Write out again, exactly, the lines below starting at the one with "an empty cache rejects it. *)" and ending at the one with "(** The indices".

* _Information shown_
▼▼▼

Lemma dyn_scan_sound s d p l :
  kv_ok s → dyn_prefix_scan s d p = Ok l → l = scan_spec (kv_view s d) p.
Proof.
  unfold dyn_prefix_scan. destruct (kv_prefix_scan s d p) as [l'|] eqn:E; intros Hok ?; simplify_eq.
  rewrite dyn_scan_map. by apply kv_scan_sound in E.
Qed.

Lemma dyn_scan_live s d p :
  kv_ok s → kv_live s → dyn_prefix_scan s d p = Ok (scan_spec (kv_view s d) p).
Proof. intros. unfold dyn_prefix_scan. rewrite kv_live_scan by done. by rewrite dyn_scan_map. Qed.

Lemma dyn_contains_live s d k :
  kv_ok s → kv_live s → dyn_contains s d k = Ok (bool_decide (is_Some (kv_view s d !! k))).
Proof. intros. unfold dyn_contains, kv_contains. by rewrite kv_live_get. Qed.

Lemma dyn_contains_sound s d k r :
  kv_ok s → dyn_contains s d k = Ok r → r = bool_decide (is_Some (kv_view s d !! k)).
Proof.
  unfold dyn_contains, kv_contains. destruct (kv_get s d k) eqn:E; intros Hok ?; simplify_eq.
  by apply kv_get_sound in E as ->.
Qed.

(** The effect of a single-key write on the view. *)
Lemma dyn_put_view s d k v r s' d' :
  kv_ok s → dyn_put s d k v = (r, s') →
  kv_ok s' ∧ kv_view s' d' =
    match r with
    | Ok _ => if decide (d' = d) then <[k := v]> (kv_view s d') else kv_view s d'
    | Err _ => kv_view s d'
    end.
Proof.
  intros Hok E. split; [by eapply kv_commit_ok|].
  destruct r as [[]|e];
    [by rewrite (kv_commit_sound _ _ _ _ Hok E)|by rewrite (kv_commit_abort _ _ _ _ _ Hok E)].
Qed.

Lemma dyn_delete_view s d k r s' d' :
  kv_ok s → dyn_delete s d k = (r, s') →
  kv_ok s' ∧ kv_view s' d' =
    match r with
    | Ok _ => if decide (d' = d) then delete k (kv_view s d') else kv_view s d'
    | Err _ => kv_view s d'
    end.
Proof.
  intros Hok E. split; [by eapply kv_commit_ok|].
  destruct r as [[]|e];
    [by rewrite (kv_commit_sound _ _ _ _ Hok E)|by rewrite (kv_commit_abort _ _ _ _ _ Hok E)].
Qed.
(** Power-level changes cannot escalate privileges: a power-levels event
    passes exactly when every level it changes (each scalar, each user's level
    and each message-event type's level, listed or defaulted) was at most, and
    stays at most, the sender's current level. *)
Theorem power_mutation_within_reach {E} `{Event E} (event : E) (state : StateMap)
    (store : EventStore E) :
  event_type event = "m.room.power_levels" →
  let old := current_power_levels state store in
  let reach := within_reach (for_user old (sender event)) in
  power_level_mutation_rules event state store = true ↔
  ∃ new, power_levels event = Some new
    ∧ reach (users_default old) (users_default new)
    ∧ reach (events_default old) (events_default new)
    ∧ reach (state_default old) (state_default new)
    ∧ reach (invite old) (invite new) ∧ reach (kick old) (kick new) ∧ reach (ban old) (ban new)
    ∧ (∀ user, reach (for_user old user) (for_user new user))
    ∧ (∀ ty, reach (required_for old ty false) (required_for new ty false)).
Proof.
  intros Ht old reach. unfold power_level_mutation_rules. rewrite Ht; simpl.
  destruct (power_levels event) as [new|]; [|naive_solver].
  rewrite level_changes_reach, level_changes_within. naive_solver.
Qed.

Lemma power_mutation_within_reach_witness :
  event_type Fixture.power = "m.room.power_levels" ∧
  ∃ new, power_levels Fixture.power = Some new.
Proof.
  split; [reflexivity|].
  destruct (power_mutation_within_reach Fixture.power Fixture.state Fixture.store) as [H _];
    [reflexivity|].
  destruct H as (new & Hn & _); [vm_compute; reflexivity|]. exists new. exact Hn.
Defined.

(** The iterative walk is sound and last-writer-wins: each slot of the
    resolved state holds the last listed event that is in the store, names
    that slot and was authorised against the state resolved from the events
    before it; a slot with no such event keeps its base entry. *)
Theorem iterative_auth_checks_sound {E} `{Event E} (evs : list EventId) (base : StateMap)
    (store : EventStore E) (rules : AuthRules E) (slot : StateKey) :
  resolved_slot evs base store rules slot
    (iterative_auth_checks evs base store rules !! slot).
Proof. apply iterative_auth_checks_lookup. Qed.

(** The create event gates the room: under any rule set that includes the
    create rule, starting from a state without [m.room.create], nothing is
    accepted unless some listed create event is the room root (no auth events
    and an empty state key). *)
Theorem create_gates_room {E} `{Event E} (evs : list EventId) (base : StateMap)
    (store : EventStore E) (rules : list (AuthRules E)) :
  base !! (CREATE_TYPE, "") = None → create_rules ∈ rules →
  (∀ id ev, id ∈ evs → store !! id = Some ev → event_type ev = CREATE_TYPE →
            auth_event_ids ev ≠ [] ∨ state_key ev ≠ "") →
  iterative_auth_checks evs base store (all_of rules) = base.
Proof.
  intros Hb Hin Hevs. induction evs as [|id evs IH] using rev_ind; [done|].
  rewrite iterative_auth_checks_snoc, IH.
  2:{ intros id' ev Hid. apply Hevs. set_solver. }
  unfold auth_step. destruct (store !! id) as [ev|] eqn:Eid; [|done].
  destruct (all_of rules ev base store) eqn:Er; [|done].
  unfold all_of in Er. rewrite forallb_forall in Er.
  specialize (Er create_rules (proj1 (list_elem_of_In _ _) Hin)). unfold create_rules in Er.
  destruct (String.eqb_spec (event_type ev) CREATE_TYPE) as [Et|]; reflect_tests.
  - destruct (Hevs id ev); [set_solver|done..| |]; naive_solver.
  - rewrite Hb in Er. by destruct Er.
Qed.
Lemma foldl_release keys rem h c :
  NoDup c →
  (∀ x, x ∈ c → is_Some (rem !! x) ∧ keys !! x = Some (key_in x)) →
  let '(rem', h') := foldl (release_child keys) (rem, h) c in
  (∀ x, rem' !! x = if decide (x ∈ c) then pred <$> rem !! x else rem !! x)
  ∧ h' ≡ₚ (key_in <$> filter (λ x, pred <$> rem !! x = Some 0) c) ++ h.
Proof.
  revert rem h. induction c as [|a c IH]; intros rem h ND Hc; cbn [foldl].
  { split; [|done]. intros x. by rewrite decide_False by set_solver. }
  apply NoDup_cons in ND as [Ha ND].
  destruct (Hc a) as [[n Hn] Hk]; [by left|].
  assert (∀ x, x ∈ c → x ≠ a) as Hca by (intros x Hx ->; done).
  set (h1 := if Nat.eqb (n - 1) 0 then heap_push h (key_in a) else h).
  replace (release_child keys (rem, h) a) with (<[a := pred n]> rem, h1).
  2:{ unfold release_child, h1. simpl. rewrite Hn, Hk, Nat.sub_1_r. by destruct (Nat.eqb (pred n) 0). }
  specialize (IH (<[a := pred n]> rem) h1 ND).
  destruct (foldl _ _ c) as [rem' h']. destruct IH as [IHr IHh].
  { intros x Hx. rewrite lookup_insert_ne by (by apply not_eq_sym, Hca). apply Hc. by right. }
  split.
  - intros x. rewrite IHr. destruct (decide (x = a)) as [->|Hne].
    + rewrite decide_False, decide_True by set_solver. by rewrite lookup_insert_eq, Hn.
    + rewrite lookup_insert_ne by done. apply decide_ext. set_solver.
  - rewrite IHh. rewrite (filter_ext_elem _ (λ x, pred <$> rem !! x = Some 0)).
    2:{ intros x Hx. by rewrite lookup_insert_ne by (by apply not_eq_sym, Hca). }
    unfold h1. rewrite Nat.sub_1_r. destruct (Nat.eqb_spec (pred n) 0) as [E0|E0].
    + rewrite filter_cons_True by (rewrite Hn; simpl; by rewrite E0). csimpl.
      unfold heap_push. by rewrite <-Permutation_middle.
    + rewrite filter_cons_False; [done|]. rewrite Hn. simpl. congruence.
Qed.
Lemma resolution_admits_authorised_witness :
  ∃ ev state, ResolveFixture.store !! "$t2" = Some ev ∧ slot_of ev = ("m.room.topic", "")
    ∧ ResolveFixture.rules ev state ResolveFixture.store = true.
Proof.
  destruct (ResolveFixture.run_outcome "$pl" (cache_new 4) "$t2") as (out & cache' & Er & Eo);
    [vm_compute; reflexivity|].
  destruct (resolution_admits_authorised ResolveFixture.store ResolveFixture.rules
    (ResolveFixture.forks "$pl") ResolveFixture.chains (cache_new 4) cache' 6 out
    ("m.room.topic", "") "$t2") as [[_ Hu]|(_ & _ & Hev)]; [| | | |exact Er|exact Eo| |exact Hev].
  - apply coherent_decide. vm_compute. reflexivity.
  - apply (acyclic_decide _ ResolveFixture.rank). vm_compute. reflexivity.
  - apply Nat.leb_le. vm_compute. reflexivity.
  - vm_compute. reflexivity.
  - assert ("$t1" = "$t2") as Hx; [|discriminate Hx]. apply Hu.
    exists (ResolveFixture.fork "$pl" "$t1"). split; [left|vm_compute; reflexivity].
Defined.

(** Resolution is deterministic across servers: permuting the forks and
    the auth chains changes neither the result nor the cache. *)
Theorem resolve_order_independent {E} `{Event E} (store : EventStore E) (rules : AuthRules E)
    (forks forks' : list StateMap) (chains chains' : list (gset EventId))
    (cache : ResolvedStateCache) (fuel : nat) :
  forks ≡ₚ forks' → chains ≡ₚ chains' →
  resolve fuel forks chains store rules cache = resolve fuel forks' chains' store rules cache.
Proof. apply resolve_perm. Qed.

Lemma resolve_order_independent_witness :
  resolve 6 (ResolveFixture.forks "$pl")
    ResolveFixture.chains ResolveFixture.store ResolveFixture.rules (cache_new 4)
  = resolve 6 [ResolveFixture.fork "$pl" "$t2"; ResolveFixture.fork "$pl" "$t1"]
    ResolveFixture.chains ResolveFixture.store ResolveFixture.rules (cache_new 4).
Proof. apply resolve_order_independent; [apply Permutation_swap|reflexivity]. Defined.

(** Memoisation is transparent for a repeated resolution: resolving the
    same forks, auth chains and store again with the cache the first call left
    returns the same state and leaves the cache as it is, and the cache stays
    well formed. *)
Theorem resolve_repeat {E} `{Event E} (store : EventStore E) (rules : AuthRules E)
    (forks : list StateMap) (chains : list (gset EventId)) (cache cache' : ResolvedStateCache)
    (fuel : nat) (out : StateMap) :
  cache_ok cache → resolve fuel forks chains store rules cache = Some (out, cache') →
  resolve fuel forks chains store rules cache' = Some (out, cache') ∧ cache_ok cache'.
Proof. apply resolve_again. Qed.

Lemma resolve_repeat_witness :
  ∃ out cache', ResolveFixture.run "$pl" cache' = Some (out, cache') ∧ cache_ok cache'.
Proof.
  destruct (ResolveFixture.run_outcome "$pl" (cache_new 4) "$t2") as (out & cache' & Er & _);
    [vm_compute; reflexivity|].
  exists out, cache'. exact (resolve_repeat _ _ _ _ _ _ _ _ (cache_new_ok 4) Er).
Defined.

(** The cache key does not cover the agreed state: two room states that
    dispute the same events share a cache entry.  After the topic dispute is
    resolved while Bob may set topics, resolving it in a state where Bob has
    been demoted returns Bob's topic from the cache, while a resolution with
    an empty cache rejects it. *)
Theorem resolve_stale_cache :
  ∃ out1 cache1,
    ResolveFixture.run "$pl" (cache_new 4) = Some (out1, cache1)
    ∧ ResolveFixture.run "$demoted" cache1 ≫= ResolveFixture.topic_of = Some "$t2"
    ∧ ResolveFixture.run "$demoted" (cache_new 4) ≫= ResolveFixture.topic_of = Some "$t1".
Proof.
  assert (ResolveFixture.run "$pl" (cache_new 4) ≫=
    (λ r, ResolveFixture.run "$demoted" r.2 ≫= ResolveFixture.topic_of) = Some "$t2") as Hw
    by (vm_compute; reflexivity).
  destruct (ResolveFixture.run "$pl" (cache_new 4)) as [[out1 cache1]|]; [|discriminate].
  exists out1, cache1. split_and!; [reflexivity|exact Hw|vm_compute; reflexivity].
Qed.
(* ===== verification/SlidingWindow.v ===== *)
(** * gm-client: the sliding-sync window ([src/src/client/sync.rs])

    Room lists, inclusive index ranges, and the rooms that become visible when
    the ranges or the ordering change. *)

From S2P Require Import Prelude Bytes.

Record SlidingWindow := mkWindow {
  rooms : list string;
  ranges : list (nat * nat);
}.

Definition window_new (rs : list string) : SlidingWindow := mkWindow rs [].
Definition window_len (w : SlidingWindow) : nat := length (rooms w).
Definition window_is_empty (w : SlidingWindow) : bool := Nat.eqb (length (rooms w)) 0.

(** The indices [start..=end] of one range, clamped to [count] rooms. *)
Definition range_indices (count : nat) (r : nat * nat) : list nat :=
  let '(start, end_) := r in
  if Nat.leb count start then []
  else
    let end_ := Nat.min end_ (count - 1) in
    seq start (S end_ - start).

Definition visible_indices (w : SlidingWindow) : gset nat :=
  foldl (λ indices r, foldl (λ s i, {[i]} ∪ s) indices (range_indices (length (rooms w)) r))
    ∅ (ranges w).

Definition request (w : SlidingWindow) (rs : list (nat * nat)) : list string * SlidingWindow :=
  let previous := visible_indices w in
  let w := mkWindow (rooms w) rs in
  let current := visible_indices w in
  (omap (λ i, rooms w !! i) (bset_iter (current ∖ previous)), w).

Definition visible (w : SlidingWindow) : list string :=
  omap (λ i, rooms w !! i) (bset_iter (visible_indices w)).

Definition reorder (w : SlidingWindow) (rs : list string) : list string * SlidingWindow :=
  let previous : gset string := list_to_set (visible w) in
  let w := mkWindow rs (ranges w) in
  (List.filter (λ room, negb (bool_decide (room ∈ previous))) (visible w), w).

(** ** Lemmas *)

(** Index [i] is in the window: it names a room and some range covers it. *)
Definition covered (w : SlidingWindow) (i : nat) : Prop :=
  i < length (rooms w) ∧ ∃ r, r ∈ ranges w ∧ r.1 ≤ i ≤ r.2.

Lemma elem_of_range_indices count r i :
  i ∈ range_indices count r ↔ i < count ∧ r.1 ≤ i ≤ r.2.
Proof.
  destruct r as [a b]. unfold range_indices. simpl. destruct (Nat.leb_spec count a).
  - rewrite elem_of_nil. lia.
  - rewrite elem_of_seq. lia.
Qed.

Lemma elem_of_foldl_insert (l : list nat) (s : gset nat) i :
  i ∈ foldl (λ s i, {[i]} ∪ s) s l ↔ i ∈ l ∨ i ∈ s.
Proof. revert s. induction l as [|x l IH]; intros s; simpl; [set_solver|]. rewrite IH. set_solver. Qed.

Lemma elem_of_visible_indices w i : i ∈ visible_indices w ↔ covered w i.
Proof.
  unfold visible_indices, covered. destruct w as [rs l]; simpl.
  assert (∀ s : gset nat, i ∈ foldl (λ indices r, foldl (λ s i, {[i]} ∪ s) indices
      (range_indices (length rs) r)) s l ↔ i ∈ s ∨ ∃ r, r ∈ l ∧ i ∈ range_indices (length rs) r) as Hf.
  { induction l as [|r l IH]; intros s; simpl; [set_solver|].
    rewrite IH, elem_of_foldl_insert. setoid_rewrite elem_of_cons. naive_solver. }
  rewrite Hf. setoid_rewrite elem_of_range_indices. set_solver.
Qed.

(** The rooms at a set of in-range indices, ascending. *)
Lemma rooms_at (l : list string) (s : gset nat) :
  (∀ i, i ∈ s → i < length l) → (λ i, l !!! i) <$> bset_iter s = omap (λ i, l !! i) (bset_iter s).
Proof.
  intros Hs. assert (∀ i, i ∈ bset_iter s → i < length l) as Hi
    by (intros i ?; by apply Hs, elem_of_bset_iter).
  induction (bset_iter s) as [|i l0 IH]; [done|]. csimpl.
  destruct (lookup_lt_is_Some_2 l i) as [x Hx]; [apply Hi; by left|].
  rewrite (list_lookup_total_correct _ _ _ Hx), Hx. f_equal. apply IH. set_solver.
Qed.

Lemma visible_rooms w : visible w = (λ i, rooms w !!! i) <$> bset_iter (visible_indices w).
Proof. symmetry. apply rooms_at. by intros i [? _]%elem_of_visible_indices. Qed.

(** ** Properties *)

(** The window materialises exactly the rooms of the requested ranges, in
    order and once per index however the ranges overlap: a request returns the
    rooms at the indices newly covered, after it the visible rooms are those at
    the covered indices, and no more rooms are visible than the ranges ask
    for. *)
Theorem request_exact (w : SlidingWindow) (rs : list (nat * nat)) :
  let '(fresh, w') := request w rs in
  ∃ new all : list nat,
    fresh = (λ i, rooms w !!! i) <$> new
    ∧ visible w' = (λ i, rooms w !!! i) <$> all
    ∧ (∀ i, i ∈ new ↔ covered (mkWindow (rooms w) rs) i ∧ ¬ covered w i)
    ∧ (∀ i, i ∈ all ↔ covered (mkWindow (rooms w) rs) i)
    ∧ StronglySorted le new ∧ StronglySorted le all ∧ NoDup new ∧ NoDup all
    ∧ length all ≤ sum_list_with (λ r, S r.2 - r.1) rs.
Proof.
  unfold request. set (w' := mkWindow (rooms w) rs).
  exists (bset_iter (visible_indices w' ∖ visible_indices w)), (bset_iter (visible_indices w')).
  split_and!; [|apply (visible_rooms w')| | |exact (bset_iter_sorted (K:=nat) _)..|apply bset_iter_NoDup
    |apply bset_iter_NoDup|].
  - symmetry. apply (rooms_at (rooms w')).
    by intros i [[? _]%elem_of_visible_indices _]%elem_of_difference.
  - intros i. by rewrite elem_of_bset_iter, elem_of_difference, !elem_of_visible_indices.
  - intros i. by rewrite elem_of_bset_iter, elem_of_visible_indices.
  - rewrite bset_iter_perm. change (length (elements ?s)) with (size s).
    assert (visible_indices w' ⊆ ⋃ ((λ r, list_to_set (seq r.1 (S r.2 - r.1))) <$> rs)) as Hsub.
    { intros i (_ & r & Hr & Hi)%elem_of_visible_indices. apply elem_of_union_list.
      eexists. split; [apply list_elem_of_fmap; by exists r|]. apply elem_of_list_to_set, elem_of_seq. lia. }
    etrans; [apply (subseteq_size _ _ Hsub)|]. clear. induction rs as [|r rs IH]; [done|]. csimpl.
    rewrite size_union_alt, size_list_to_set, length_seq by apply NoDup_seq.
    apply Nat.add_le_mono_l. etrans; [|done]. apply subseteq_size. set_solver.
Qed.

(** A server reorder reports exactly the rooms that came into view: the
    returned rooms are the visible rooms of the new ordering that were not
    visible before, in window order, and the ranges stay. *)
Theorem reorder_exact (w : SlidingWindow) (rs : list string) :
  let '(fresh, w') := reorder w rs in
  rooms w' = rs ∧ ranges w' = ranges w
  ∧ sublist fresh (visible w')
  ∧ ∀ room, room ∈ fresh ↔ room ∈ visible w' ∧ room ∉ visible w.
Proof.
  unfold reorder. split_and!; [done..| |].
  - generalize (visible (mkWindow rs (ranges w))). intros l.
    induction l as [|x l IH]; [constructor|]. simpl. destruct (negb _); by constructor.
  - intros x. rewrite list_elem_of_In, filter_In, <-list_elem_of_In, negb_true_iff,
      bool_decide_eq_false, elem_of_list_to_set. done.
Qed.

▲▲▲

* _Result of this exercise_
    an empty cache rejects it. *)
Theorem resolve_stale_cache :
  ∃ out1 cache1,
    ResolveFixture.run "$pl" (cache_new 4) = Some (out1, cache1)
    ∧ ResolveFixture.run "$demoted" cache1 ≫= ResolveFixture.topic_of = Some "$t2"
    ∧ ResolveFixture.run "$demoted" (cache_new 4) ≫= ResolveFixture.topic_of = Some "$t1".
Proof.
  assert (ResolveFixture.run "$pl" (cache_new 4) ≫=
    (λ r, ResolveFixture.run "$demoted" r.2 ≫= ResolveFixture.topic_of) = Some "$t2") as Hw
    by (vm_compute; reflexivity).
  destruct (ResolveFixture.run "$pl" (cache_new 4)) as [[out1 cache1]|]; [|discriminate].
  exists out1, cache1. split_and!; [reflexivity|exact Hw|vm_compute; reflexivity].
Qed.
(* ===== verification/SlidingWindow.v ===== *)
(** * gm-client: the sliding-sync window ([src/src/client/sync.rs])

    Room lists, inclusive index ranges, and the rooms that become visible when
    the ranges or the ordering change. *)

From S2P Require Import Prelude Bytes.

Record SlidingWindow := mkWindow {
  rooms : list string;
  ranges : list (nat * nat);
}.

Definition window_new (rs : list string) : SlidingWindow := mkWindow rs [].
Definition window_len (w : SlidingWindow) : nat := length (rooms w).
Definition window_is_empty (w : SlidingWindow) : bool := Nat.eqb (length (rooms w)) 0.

(** The indices [start..=end] of one range, clamped to [count] rooms. *)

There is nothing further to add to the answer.